Building quality can be daunting and difficult at first – “good enough” is no longer, well, good enough – so knowing the dimensions to which we can focus on, to increase our “quality” allows us to deliver accordingly.  The dimensions, are like a design pattern for quality; a language for us to discuss and measure our quality rating for any given output we produce.

Which of the dimensions do you think apply closely to our world of software production?  The ones that stand out the most would be: Performance, Features, Reliability and Conformance with Aesthetics coming into the visual components of our output (user experience/web pages).   What does all this mean and how can we apply it?  Let us quicky visit each of the relevant dimensions.

  • Performance
    Our solutions should perform as fast and consume as little resources as possible, within reason.
  • Features
    We should be offering features that are meaningful and have empathy for the goals they are trying to achieve.
  • Reliability
    Each and every function that is asked of us, we perform every time without fail, with consistency, irrespective of the type of data (clean or bad) that is put in.
  • Conformance
    Listening to the wants of our users, determining what will make their roles easier and simpler, and delivering on that promise.
  • Aesthetics
    Creating experiences that are easy to use and understand, requires no decoding, or a lot of prior business knowledge.  Using industry standard components commonly found elsewhere on the web.

Building Quality

It requires effort, care and attention at each stage of the production cycle to achieve a quality product.   Quality is not a stage in the development process, it is not something you add later.  It permutates with everything we do.  The quality of our the code can be measured in part by tools such as semi-standard and SonarQube.  Yet those tools do not measure the design or structure, or the end user experience.  An “A” rating from SonarQube does not mean you have built quality, all it means is that you are well on the road to reaching a higher standard of output.

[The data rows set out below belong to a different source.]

Lemma thread_wakeup_ok s rest cs sl zb rq addr :
  thr_inv s rest cs sl zb rq → 0 < curspl (cpu_of s.1) →
  Z.of_nat (length sl + length rq) ≤ ready_room s.2 →
  wp safe (thread_wakeup addr) s
    (λ _ s', thr_inv s' rest cs (filter (λ t, ¬ sleeps_on (threads s.2) addr t) sl) zb
         (rq ++ filter (λ t, sleeps_on (threads s.2) addr t) sl) ∧
       s'.1 = s.1 ∧ same_threads s.2 s'.2 ∧ sleep_room s'.2 = sleep_room s.2 ∧
       ready_room s'.2 = ready_room s.2) noerr.
Proof.
  intros (m & A & B & R & Hm & Hwho) Hspl Hroom.
  destruct (mem_rooms _ _ _ _ _ _ _ _ _ Hm) as (HA & _ & HR). rewrite HA, HR in *.
  unfold thread_wakeup. wp_steps. apply assert_spl_ok; [done|]. wp_steps.
  apply (getnum_sleepers_ok _ m A B R _ rest sl zb rq); [done|]. rewrite Nat2Z.id.
  apply (wake_from_ok safe addr m B rest zb _ noerr sl (length sl) [] rq A R); try done.
  { intros t Ht. apply (wi_dom _ _ _ _ _ Hwho), elem_of_app. right. apply elem_of_app. by left. }
  intros A' R' y' Hy' HA' HR' Hm'. cbn [fst snd].
  destruct (mem_rooms _ _ _ _ _ _ _ _ _ Hm') as (HA2 & _ & HR2). cbn [fst snd] in *.
  rewrite HA2, HR2, HA', HR'. split_and!; try done.
  exists m, A', B, R'. split; [done|]. cbn [snd]. destruct Hy' as (-> & _). by apply who_wake.
Qed.
Lemma thread_yield_sched s rest cur slp rdy :
  keeps_threads as_activate → sched s rest cur slp rdy → ready_count s.2 < ready_room s.2 →
  wp safe (thread_yield as_activate cpu_idle idle_fuel) s
    (λ ctl s', ∃ next f, <[cur := F_yield (curspl (cpu_of s.1))]> rdy !! next = Some f ∧
       ctl_of f = Some ctl ∧
       sched s' rest next slp (delete next (<[cur := F_yield (curspl (cpu_of s.1))]> rdy)) ∧
       curspl (cpu_of s'.1) = spl_of f SPL_HIGH) noerr.
Proof.
  intros Hact (sl & zb & rq & Hsys) Hroom. pose proof Hsys as [Hthr Hrun Hcur Hn Hsr Hrr Hv].
  pose proof (sys_lists _ _ _ _ _ _ _ _ Hsys) as (_ & Hrq & Hcs & Hcr & _).
  pose proof Hthr as (m & A & B & R & Hm & Hwho).
  destruct (mem_counts _ _ _ _ _ _ _ _ _ Hm) as [Hrc _]. rewrite Hrc in Hroom.
  destruct (rotate cur rq) as (next & rq' & Hrot).
  eapply wp_mono; [by apply (thread_yield_ok as_activate cpu_idle idle_fuel s rest cur sl zb rq next rq')| |done].
  intros ctl s' Hd. pose proof (hd_frame _ _ _ _ _ _ _ _ _ _ Hd) as (f & Hf & Hctl & Hl & _).
  exists next, f. split; [|split; [done|split]].
  - unfold next_frame in Hf. case_decide as He; [subst next; by rewrite lookup_insert_eq|].
    rewrite lookup_insert_ne by done. apply (sv_rdy _ _ _ _ _ Hv).
    change (threads (at_splhigh s).2) with (threads s.2) in Hf.
    destruct (threads s.2 !! next) as [y|] eqn:Hy; [|done]. split; [|by exists y].
    assert (next ∈ rq ++ [cur]) as [?| ->%list_elem_of_singleton]%elem_of_app by (rewrite Hrot; left); done.
  - eapply handed_sys; [exact Hd|by eapply sview_yield|..]; try done.
    change (numthreads s.2 = 1 + Z.of_nat (length sl + length rq')). rewrite Hn.
    apply (f_equal length) in Hrot. rewrite length_app in Hrot. simpl in Hrot. lia.
  - rewrite Hl. unfold at_splhigh. cbn [fst]. by rewrite cpu_of_set, curspl_spl_set.
Qed.

(** Raising and restoring the interrupt level *)
Lemma sched_cpu s rest cur slp rdy n :
  sched s rest cur slp rdy → 0 ≤ n →
  sched (set_cpu (spl_set n (cpu_of s.1)) s.1, s.2) rest cur slp rdy.
Proof.
  intros (sl & zb & rq & [(m & A & B & R & Hm & Hwho) Hrun Hcur Hn Hsr Hrr Hv]) H0.
  exists sl, zb, rq. split; cbn [fst snd]; rewrite ?cpu_of_set, ?curthread_spl_set; try done.
  - exists m, A, B, R. split; [|done]. by apply (mem_inv_cpu m A B R s).
  - by apply running_spl.
Qed.
End ops.
(** [thread_yield], as a call of the running thread *)
Lemma yield_ok s rest cur slp rdy :
  snv s rest cur slp rdy None → ready_count s.1.2 < ready_room s.1.2 →
  wp safe (on_threads (thread_yield as_activate cpu_idle idle_fuel)) s
    (λ ctl s', sinv s' (pending_of (Some ctl)) ∧ s'.2 = s.2) noerr.
Proof.
  intros [Hs Hy] Hroom. destruct (sched_facts _ _ _ _ _ Hs) as (_ & _ & _ & _ & Hc & _).
  unfold on_threads. wp_steps.
  eapply wp_mono; [by apply (thread_yield_sched as_activate cpu_idle idle_fuel s.1 rest cur slp rdy)| |done].
  intros ctl t' (next & f & Hf & Hctl & Hs' & Hl). split; [|done].
  rewrite (pending_of_ctl f) by done. eexists rest, next, slp, _. split; [split; [done|]|].
  - apply (sync_next _ _ _ _ cur); [by apply sync_ready| |done]. right. rewrite lookup_insert_eq. by eexists.
  - intros [k' Hk']. cbn [fst]. rewrite Hl. by destruct f.
Qed.
End operations.
(** [for (i = FIRST_FILE_HANDLE; i < MAX_FILE_HANDLES; i++)]: close what is open. *)
Definition close_all p : M PS () :=
  for_range FIRST_FILE_HANDLE (MAX_FILE_HANDLES - FIRST_FILE_HANDLE) (λ i,
    e ← get_entry p i;
    when (negb (e =? 0)) (_close p i)).

(** The first free handle from [i] on *)
Fixpoint free_handle (fuel : nat) p i : M PS (option Z) :=
  match fuel with
  | O => mret None
  | Datatypes.S fuel =>
    e ← get_entry p i;
    if e =? 0 then mret (Some i) else free_handle fuel p (i + 1)
  end.

(** The result, and the error number *)
Definition sys_open (filename : string) flgs : M PS (Z * Z) :=
  pl ← get_process_lock;
  on_k (lock_acquire pl);;
  pid ← curpid;
  p ← get_running pid;
  x ← get_process p;
  on_k (lock_acquire (p_file_table_lock x));;
  h ← free_handle (Z.to_nat (MAX_FILE_HANDLES - FIRST_FILE_HANDLE)) p FIRST_FILE_HANDLE;
  r ← match h with
      | Some i => err ← _open p i filename flgs; mret (i, err)
      | None => mret (-1, EMFILE)
      end;
  on_k (lock_release (p_file_table_lock x));;
  on_k (lock_release pl);;
  mret r.

Definition sys_close i : M PS Z :=
  pl ← get_process_lock;
  on_k (lock_acquire pl);;
  pid ← curpid;
  p ← get_running pid;
  x ← get_process p;
  on_k (lock_acquire (p_file_table_lock x));;
  retval ←
    (if (0 <=? i) && (i <=? 2) then mret EBADF
     else if (i <? 0) || (MAX_FILE_HANDLES <=? i) then mret EBADF
     else
       e ← get_entry p i;
       if negb (e =? 0) then _close p i;; mret 0 else mret EBADF);
  on_k (lock_release (p_file_table_lock x));;
  on_k (lock_release pl);;
  mret retval.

The vast majority of software bugs stem from a lack of imagination from the developer.   They did not anticipate the type of data being used in their code/function/application.   Ever tried to get Excel to open up an MP3 audio file?  What happens?  Does Excel crash?  No, it simply says there is an unknown format (and it does this by doing a lot more than simply look at the name of the file extension).   The Excel developers anticipated that files need to be validated before blindly opening them. 

We have to look at all our code/web forms, all our touch points, and keep asking ourselves the question: What could go wrong here, and how can I prevent it?

A litmus test I often ask is, would you be comfortable with your code running in a medical life-support machine?  Are you confident enough your code would not kill the patient?

My degree was embedded software in robotics, and one of my first jobs was an embedded C developer at the professional audio unit in Harmon Kardon, where I wrote software that ran in audio equipment used in large concerts.  I got my first real taste of consequences of getting it wrong, when I was at a sound check, in Wembley Stadium (London), with none other than Tina Turner on the stage preparing for her Goldeneye tour.  My manager back then, leaned over to me, while Tina was blasting out “Private Dancer” and whispered “a null pointer here would really piss off a lot of people eh?”.   That throw away comment, to my 21 year old self, was enough to change my whole outlook on how I wrote code.

Quality can be summed as having confidence that every time you need to call upon it, it will deliver without fail. 

Any failure in our software, ripples through to the user and ultimately to the client relying on us.  If we continually fail our client, they will remove their business, resulting in us not able to pay our salaries.  We have a lot of people looking to us to deliver the quality that allows them to do their jobs.  We therefore cannot afford to fail.

It is up to each and everyone of us, to do the best we can, so we can continue to deliver value, confidence and ultimately the end quality that our clients have come to rely on.